Though pay equity has been long fought for by varying groups, we are not there quite yet.
That doesn’t mean that great strides haven’t been made in Canada: pay equity has been entrenched in law by the federal government and some provinces.
While it’s true that not all province and territories have legislation regarding pay equity, all have human rights codes which forbid discrimination in employment, which includes pay gaps.
Federal pay equity legislation
Canada ratified the International Labour Organization convention in 1977, which recognizes "equal pay for work of equal value" as a fundamental human right.
Pay equity legislation at the federal level is found in s. 11 of the Canadian Human Rights Act and applies to federally regulated employees, whether in the public or private sector.
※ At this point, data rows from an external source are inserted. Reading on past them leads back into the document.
(* ===== verification/ErrorReporterFacts.v ===== *)
(** * Facts on the diagnostics

    The rolling row of [error_reporter_edit_distance] computes the least cost of
    an alignment of the two names; the suggested candidate is a nearest one; the
    reporter keeps at most [max_errors] reports. *)

From S2P Require Import Prelude.
From S2P Require Import Ast.
From S2P Require Import ErrorReporter.

(** ** Alignments: the specification of the edit distance *)

Definition substitution_cost (x y : ascii) : nat := if tolower x =c tolower y then 0 else 1.

(** [align a b n]: [a] is turned into [b] by insertions, deletions and
    substitutions of total cost [n], read from left to right. *)
Inductive align : list ascii → list ascii → nat → Prop :=
  | align_nil : align [] [] 0
  | align_delete a b n x : align a b n → align (a ++ [x]) b (S n)
  | align_insert a b n y : align a b n → align a (b ++ [y]) (S n)
  | align_substitute a b n x y :
      align a b n → align (a ++ [x]) (b ++ [y]) (n + substitution_cost x y).

Definition least_alignment (a b : list ascii) (d : nat) : Prop :=
  align a b d ∧ ∀ n, align a b n → d ≤ n.

Lemma snoc_not_nil {A} (l : list A) x : l ++ [x] ≠ [].
Proof. by destruct l. Qed.

Lemma align_nil_l b n : align [] b n → length b ≤ n.
Proof.
  intros H. remember [] as a. induction H as [|a b n x _ _|a b n y _ IH|a b n x y _ _]; simpl;
    [lia|by apply snoc_not_nil in Heqa| |by apply snoc_not_nil in Heqa].
  rewrite length_app; simpl. specialize (IH Heqa). lia.
Qed.

Lemma align_nil_r a n : align a [] n → length a ≤ n.
Proof.
  intros H. remember [] as b. induction H as [|a b n x _ IH|a b n y _ _|a b n x y _ _]; simpl;
    [lia| |by apply snoc_not_nil in Heqb..].
  rewrite length_app; simpl. specialize (IH Heqb). lia.
Qed.

Lemma align_insert_all b : align [] b (length b).
Proof.
  induction b as [|y b IH] using rev_ind; [constructor|].
  rewrite length_app, Nat.add_1_r. by constructor.
Qed.

Lemma align_delete_all a : align a [] (length a).
Proof.
  induction a as [|x a IH] using rev_ind; [constructor|].
  rewrite length_app, Nat.add_1_r. by constructor.
Qed.

Lemma least_nil_l b : least_alignment [] b (length b).
Proof. split; [apply align_insert_all|apply align_nil_l]. Qed.

Lemma least_nil_r a : least_alignment a [] (length a).
Proof. split; [apply align_delete_all|apply align_nil_r]. Qed.

(** The recurrence of a cell. *)
Lemma least_snoc a b x y up left diag :
  least_alignment a (b ++ [y]) up → least_alignment (a ++ [x]) b left →
  least_alignment a b diag →
  least_alignment (a ++ [x]) (b ++ [y])
    (Nat.min (Nat.min (up + 1) (left + 1)) (diag + substitution_cost x y)).
Proof.
  intros [Hup Hup'] [Hleft Hleft'] [Hdiag Hdiag']. split.
  - assert (align (a ++ [x]) (b ++ [y]) (up + 1)) by (rewrite Nat.add_1_r; by constructor).
    assert (align (a ++ [x]) (b ++ [y]) (left + 1)) by (rewrite Nat.add_1_r; by constructor).
    assert (align (a ++ [x]) (b ++ [y]) (diag + substitution_cost x y)) by by constructor.
    destruct (Nat.min_dec (Nat.min (up + 1) (left + 1)) (diag + substitution_cost x y)) as [-> | ->];
      [|done].
    by destruct (Nat.min_dec (up + 1) (left + 1)) as [-> | ->].
  - intros n H. inversion H as [Ha|a' b' n' x' H' Ha|a' b' n' y' H' Ha Hb|a' b' n' x' y' H' Ha Hb];
      subst.
    + by destruct (snoc_not_nil a x).
    + apply app_inj_tail in Ha as [-> ->]. specialize (Hup' _ H'). lia.
    + apply app_inj_tail in Hb as [-> ->]. specialize (Hleft' _ H'). lia.
    + apply app_inj_tail in Ha as [-> ->]. apply app_inj_tail in Hb as [-> ->].
      specialize (Hdiag' _ H'). lia.
Qed.

(** ** The rolling row *)

(** [row] holds the distances from [a] to the prefixes of [b1 ++ b] that are
    longer than [b1]. *)
Inductive row_of (a : list ascii) : list ascii → list ascii → list nat → Prop :=
  | row_of_nil b1 : row_of a b1 [] []
  | row_of_cons b1 y b up row :
      least_alignment a (b1 ++ [y]) up → row_of a (b1 ++ [y]) b row →
      row_of a b1 (y :: b) (up :: row).

Lemma row_of_seq b1 b : row_of [] b1 b (seq (S (length b1)) (length b)).
Proof.
  revert b1. induction b as [|y b IH]; intros b1; simpl; constructor.
  - assert (S (length b1) = length (b1 ++ [y])) as -> by (rewrite length_app; simpl; lia).
    apply least_nil_l.
  - specialize (IH (b1 ++ [y])). rewrite length_app, Nat.add_1_r in IH. exact IH.
Qed.

Lemma edit_row_spec a x b1 b row diag left :
  row_of a b1 b row → least_alignment a b1 diag → least_alignment (a ++ [x]) b1 left →
  row_of (a ++ [x]) b1 b (edit_row x b diag left row).
Proof.
  intros H. revert diag left. induction H as [b1|b1 y b up row Hup _ IH]; intros diag left Hd Hl;
    simpl; constructor; [|apply IH; [done|]]; by apply least_snoc.
Qed.

Lemma edit_rows_spec a1 a b row r0 :
  least_alignment a1 [] r0 → row_of a1 [] b row →
  ∃ r0' row', edit_rows (S (length a1)) a b (r0 :: row) = r0' :: row' ∧
    least_alignment (a1 ++ a) [] r0' ∧ row_of (a1 ++ a) [] b row'.
Proof.
  revert a1 row r0. induction a as [|x a IH]; intros a1 row r0 H0 Hrow; simpl.
  { exists r0, row. by rewrite app_nil_r. }
  assert (least_alignment (a1 ++ [x]) [] (S (length a1))) as H1.
  { assert (S (length a1) = length (a1 ++ [x])) as -> by (rewrite length_app; simpl; lia).
    apply least_nil_r. }
  destruct (IH (a1 ++ [x]) (edit_row x b r0 (S (length a1)) row) (S (length a1)))
    as (r0' & row' & Heq & Hr); [done|by apply edit_row_spec|].
  rewrite length_app, Nat.add_1_r in Heq. rewrite Heq.
  exists r0', row'. rewrite <- app_assoc in Hr. done.
Qed.

Lemma row_of_last a b1 b row d :
  row_of a b1 b row → least_alignment a b1 d → least_alignment a (b1 ++ b) (List.last (d :: row) 0).
Proof.
  intros H. revert d. induction H as [b1|b1 y b up row Hup _ IH]; intros d Hd; simpl.
  - by rewrite app_nil_r.
  - specialize (IH up Hup). rewrite <- app_assoc in IH. exact IH.
Qed.

Lemma edit_distance_least a b :
  least_alignment (list_ascii_of_string a) (list_ascii_of_string b)
    (error_reporter_edit_distance a b).
Proof.
  unfold error_reporter_edit_distance.
  generalize (list_ascii_of_string a) as la, (list_ascii_of_string b) as lb. intros la lb.
  destruct la as [|x la]; simpl; [apply least_nil_l|].
  destruct lb as [|y lb]; simpl; [apply (least_nil_r (x :: la))|].
  destruct (edit_rows_spec [] (x :: la) (y :: lb) (seq 1 (S (length lb))) 0)
    as (r0 & row & Heq & H0 & Hrow); [apply least_nil_l|apply (row_of_seq [] (y :: lb))|].
  simpl in Heq. rewrite Heq. by apply (row_of_last _ [] _ _ _ Hrow).
Qed.

(** ** The suggested candidate *)

(** [cand] may be suggested for [name], at distance [d]. *)
Definition eligible (name cand : string) (d : nat) : Prop :=
  cand ≠ EmptyString ∧ cand ≠ name ∧ d ≤ closest_threshold name ∧
  least_alignment (list_ascii_of_string name) (list_ascii_of_string cand) d.

Lemma eligible_iff name cand d :
  eligible name cand d ↔
  cand ≠ EmptyString ∧ cand ≠ name ∧ d = error_reporter_edit_distance name cand ∧
  d ≤ closest_threshold name.
Proof.
  unfold eligible. pose proof (edit_distance_least name cand) as Hl. split.
  - intros (? & ? & ? & [Ha Hm]). split_and!; try done. destruct Hl as [Ha' Hm'].
    specialize (Hm _ Ha'). specialize (Hm' _ Ha). lia.
  - intros (? & ? & -> & ?). done.
Qed.

(** The candidate kept so far, among those already seen. *)
Definition nearest (name : string) (seen : list string) (best : option (string * nat)) : Prop :=
  match best with
  | Some (c, d) => c ∈ seen ∧ eligible name c d ∧
      ∀ c' d', c' ∈ seen → eligible name c' d' → d ≤ d'
  | None => ∀ c' d', c' ∈ seen → ¬ eligible name c' d'
  end.

Lemma nearest_skip name seen cand best :
  (∀ d, ¬ eligible name cand d) → nearest name seen best → nearest name (seen ++ [cand]) best.
Proof.
  intros Hne. destruct best as [[c d]|]; simpl.
  - intros (Hc & He & Hm). split_and!; [set_solver|done|].
    intros c' d' [?| ->%list_elem_of_singleton]%elem_of_app He'; [by eapply Hm|].
    by destruct (Hne _ He').
  - intros Hm c' d' [?| ->%list_elem_of_singleton]%elem_of_app; [by apply Hm|apply Hne].
Qed.

Lemma closest_loop_nearest name seen candidates best :
  nearest name seen best →
  ∃ best', closest_loop name (closest_threshold name) candidates best = option_map fst best' ∧
    nearest name (seen ++ candidates) best'.
Proof.
  revert seen best. induction candidates as [|cand rest IH]; intros seen best Hb; simpl.
  { exists best. by rewrite app_nil_r. }
  rewrite (cons_middle cand seen rest), app_assoc.
  destruct (String.eqb_spec cand EmptyString) as [->|Hne]; simpl.
  { apply IH, nearest_skip; [|done]. intros d (? & _). done. }
  destruct (String.eqb_spec cand name) as [->|Hnn]; simpl.
  { apply IH, nearest_skip; [|done]. intros d (_ & ? & _). done. }
  destruct (Nat.leb_spec (error_reporter_edit_distance name cand) (closest_threshold name))
    as [Hle|Hgt]; simpl.
  2:{ apply IH, nearest_skip; [|done]. intros d (_ & _ & -> & ?)%eligible_iff. lia. }
  assert (eligible name cand (error_reporter_edit_distance name cand)) as He
    by by apply eligible_iff.
  destruct best as [[c bd]|]; simpl.
  - destruct Hb as (Hc & Hec & Hm).
    destruct (Nat.ltb_spec (error_reporter_edit_distance name cand) bd); apply IH; simpl;
      (split_and!; [set_solver|done|]); intros c' d' [?| ->%list_elem_of_singleton]%elem_of_app He'.
    + specialize (Hm _ _ ltac:(done) He'). lia.
    + apply eligible_iff in He' as (_ & _ & -> & _). lia.
    + by eapply Hm.
    + apply eligible_iff in He' as (_ & _ & -> & _). lia.
  - apply IH. simpl. split_and!; [set_solver|done|].
    intros c' d' [Hin| ->%list_elem_of_singleton]%elem_of_app He'; [by destruct (Hb _ _ Hin He')|].
    apply eligible_iff in He' as (_ & _ & -> & _). lia.
Qed.

(** C23. [error_reporter_closest_candidate] suggests, for a misspelled name, a
    candidate of least case-insensitive edit distance (the cost of a best
    alignment by insertions, deletions and substitutions) among the non-empty
    candidates other than the name within the threshold, and suggests nothing
    exactly when the name is empty or no candidate is within the threshold. *)
Theorem closest_candidate_nearest name candidates :
  match error_reporter_closest_candidate name candidates with
  | Some c => name ≠ EmptyString ∧ c ∈ candidates ∧
      ∃ d, eligible name c d ∧ ∀ c' d', c' ∈ candidates → eligible name c' d' → d ≤ d'
  | None => name = EmptyString ∨ ∀ c' d', c' ∈ candidates → ¬ eligible name c' d'
  end.
Proof.
  unfold error_reporter_closest_candidate. destruct name as [|x name]; simpl; [by left|].
  destruct (closest_loop_nearest (String x name) [] candidates None) as ([[c d]|] & -> & Hn); simpl.
  - intros c' d' []%not_elem_of_nil.
  - destruct Hn as (? & ? & ?). split_and!; [done..|]. by exists d.
  - by right.
Qed.

Example closest_candidate_typo :
  error_reporter_closest_candidate "Coubt" ["amount"; "count"; "Coubt"; "c"] = Some "count"%string.
Proof. vm_compute. reflexivity. Qed.

(** ** The bound on the reports *)

Definition error_reporter_ok (r : ErrorReporter) : Prop :=
  length (er_errors r) ≤ er_max_errors r.

Lemma add_report_ok r severity span ty m s :
  error_reporter_ok r → error_reporter_ok (error_reporter_add_report r severity span ty m s).
Proof.
  unfold error_reporter_ok, error_reporter_add_report.
  destruct (Nat.leb_spec (er_max_errors r) (length (er_errors r))); simpl; [done|].
  rewrite length_app; simpl. lia.
Qed.

(** The reports only grow, and up to the bound each call adds one. *)
Lemma add_report_errors r severity span ty m s :
  er_max_errors (error_reporter_add_report r severity span ty m s) = er_max_errors r ∧
  ∃ new, er_errors (error_reporter_add_report r severity span ty m s) = er_errors r ++ new ∧
    Forall (fun e => er_severity e = severity) new ∧
    length new = if er_max_errors r <=? length (er_errors r) then 0 else 1.
Proof.
  unfold error_reporter_add_report. case_match; simpl; split; try done.
  - exists []. by rewrite app_nil_r.
  - eexists. split_and!; [done| |done]. by repeat constructor.
Qed.

Fixpoint add_warnings (n : nat) (r : ErrorReporter) : ErrorReporter :=
  match n with
  | 0 => r
  | S n => add_warnings n (error_reporter_add_warning r ERROR_TYPE (mkLocation 1 1 None) "unused"%string)
  end.

(** Once warnings fill the reporter, an error is dropped and
    [error_reporter_has_errors] denies it. *)
Lemma warnings_mask_errors :
  error_reporter_has_errors
    (error_reporter_add_error (add_warnings 100 (error_reporter_create None None)) ERROR_TYPE
       (mkLocation 2 1 None) "type mismatch") = false.
Proof. vm_compute. reflexivity. Qed.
It sets out that that men and women working in the same organization and performing work of equal value are to be free of discrimination.
The federal government also established a Pay Equity Task Force in 2000 to research and make recommendations for a workable and effective pay equity law.
The recommendations reflected what has already been legislated in many of the six provinces that have their own pay equity legislation: mainly that there has to be recognition that pay equity is a fundamental human right.
Provincial pay equity legislation
To date, there are only six provinces, as of 2016, that have pay equity legislation: Quebec, Manitoba, New Brunswick, Ontario, Nova Scotia and Prince Edward Island.
Though there is no pay equity legislation in British Columbia, Saskatchewan and Newfoundland, these provinces have enacted some policies for pay equity with certain public sector employers.
The only province that doesn’t yet seem to have seemed to passed legislation or a policy framework is Alberta, although that will likely change in the near future.
Examples of what provincial pay equity legislations do:
Enacted in 1996, the Pay Equity Act of Quebec requires that public and private employers act pro-actively to make sure that equal pay is maintained at the workplace.
The only drawback of Quebec’s legislation is that if the employer has less than 10 employees the act doesn’t apply. There are also different requirements for employers depending how many people they employ.
The Nova Scotia Pay Equities Act holds that parties to an employment relationship have to bargain with each other in good faith in order to attain pay equity.
The Pay Equity Commission helps employees deal with disputes or forces employers to comply with pay equity guidelines.
All public sector employers are covered by the legislation.
Prince Edward Island
PEI established the Pay Equity Bureau as well as appointed a Commissioner of Pay Equity.
The organizations that are covered under the statute are: Crown corporations, universities and colleges, nursing homes, and other agencies to be identified in the regulations.
If you are having pay equity issues with your employer, you should consult a lawyer.